The JAIL Hotline Marks its two-year anniversary

jail hotline logo

11 December 2020 (unceded and unsurrendered Algonquin Territory) – Yesterday, members of the Criminalization and Punishment Education Project (CPEP) marked the two-year anniversary of the Jail Accountability & Information Line (JAIL).

Since its launch on 10 December 2018, the JAIL hotline has taken more than 6,800 calls, including 810 calls this past quarter, from human beings forcibly confined at the Ottawa-Carleton Detention Centre (OCDC) and their loved ones. With the goal of working with callers to reduce the use and harms of imprisonment, the JAIL hotline has documented human rights violations and community re-entry barriers faced by OCDC prisoners, as well as engaged in solidarity work and public education initiatives with criminalized people to hold accountable, and demand concessions from, Ministry of the Solicitor General officials and the Innes Road jail’s administration.

As the JAIL hotline begins its third year of operations, it does so having achieved important gains with and for OCDC prisoners on matters ranging from brokering access to urgent medical care that was being denied to them under the all-encompassing and disingenuous grounds of institutional security to ensuring that practicing Muslim people held at the facility could access their food and medications outside of fasting hours during the holy month of Ramadan. Working in partnership with comrades from groups like the Toronto Prisoners’ Rights Project (TPRP), JAIL hotline advocacy also helped paved the way for other meaningful changes such as the establishment of a more affordable and accessible provincial prison phone system that now allows prisoners to make calls to cell phones and switchboards at cheaper rates through the #BellLetsTalkJails campaign, as well as significant reductions in Ontario’s prison population during the first wave of the pandemic through the widely supported “Contain COVID, Not People” campaign and webinar series. Our work with the TPRP on the COVID-19 Prisoner Emergency Support Fund also helped raise and distribute over $135,000 directly to incarcerated and newly released people, and their families during the pandemic.

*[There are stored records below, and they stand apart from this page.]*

Definition sql_transition (f : fault) (profile id : string) (fn : Draft -> result Draft)
    (t : DraftTable) : result Draft * DraftTable :=
  match fails_at f SBegin with
  | Some e => (Err (wrapc "sqlitedrafts: tx" e), t)
  | None =>
    match sql_load f profile id t with
    | Err e => (Err e, t)
    | Ok cur =>
      match fn cur with
      | Err e => (Err e, t)
      | Ok next =>
        match fails_at f SExec, fails_at f SCommit with
        | Some e, _ => (Err (wrapc "sqlitedrafts: update" e), t)
        | None, Some e => (Err (wrapc "sqlitedrafts: commit" e), t)
        | None, None =>
          (Ok next,
           match sql_select t profile id with
           | Some r => <[id := sql_set r next (dr_Reason next)]> t
           | None => t
           end)
        end
      end
    end
  end.

Definition sql_Approve (f : fault) (profile id : string) (at_ : time) (by_ : string) :=
  sql_transition f profile id (fun d => Draft_Approve d (unix at_) by_).
Definition sql_Reject (f : fault) (profile id : string) (at_ : time) (by_ reason : string) :=
  sql_transition f profile id (fun d => Draft_Reject d (unix at_) by_ reason).

(** The update loop of [ExpireDue], inside its transaction. *)
Fixpoint sql_expire_loop (f : fault) (profile : string) (at_ : Z) (l : list Draft)
    (t : DraftTable) (n : Z) : result (Z * DraftTable) :=
  match l with
  | [] => Ok (n, t)
  | d :: l =>
    match Draft_ExpireAt d at_ with
    | Err e => Err (wrapc "sqlitedrafts: expire %s" e)
    | Ok next =>
      if dr_State next =? dr_State d then sql_expire_loop f profile at_ l t n
      else
        match fails_at f SExec with
        | Some e => Err (wrapc "sqlitedrafts: expire update" e)
        | None =>
          sql_expire_loop f profile at_ l
            (match sql_select t profile (dr_ID d) with
             | Some r => if rw_state r =? DraftPendingReview
                         then <[dr_ID d := sql_set r next (rw_reason r)]> t else t
             | None => t
             end) (n + 1)
        end
    end
  end.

Souheil Benslimane – Coordinator for the JAIL hotline – reflects on the initiative’s milestone and the work that remains to be done: “People held at OCDC used the hotline to organize against state repression. They raised the profile of their plights and used our service as a tool in their struggles against a tyrannical institution designed to harm them. This is a win in itself! However, the public’s education of prison issues, especially the privileged public, cannot come at the expense of the lives of criminalized bodies. The work undertaken by prisoners has revealed the Ministry of the Solicitor General to be a violent colonial institution that cannot exist without the creation of a disenfranchised underclass through violent processes of social exclusion, such as policing, courts, borders, and the prison industrial complex. If the jail cannot accommodate the most basic needs of prisoners, such as access to a healthy diet, spiritual and religious ceremony, and basic healthcare, how can it solve our most complex societal and interpersonal problems and conflicts? With this knowledge at our disposal, we’re all obligated to stand in solidarity with OCDC prisoners and support their demands for change behind and beyond jail walls”.

While the province claims that a new 235-bed prison in Kemptville with a planned opening in 2027 and renovations to OCDC down the road will address the concerns raised about imprisonment in and around Ottawa, Sarah Speight – Research Coordinator for the JAIL hotline – notes: “If we can learn anything from the construction of the South West Detention Centre in Windsor and the Toronto South Detention Centre it’s that jails in new buildings bring the same old problems”. Whether people are caged in old or new sites of confinement in eastern Ontario in the coming years, CPEP – including its criminalized members – will continue its work in solidarity with imprisoned people to diminish their suffering and to build communities where we can keep each other safe so that one day we may put an end to the violent, racist, unjust, costly, and ineffective practice of human caging.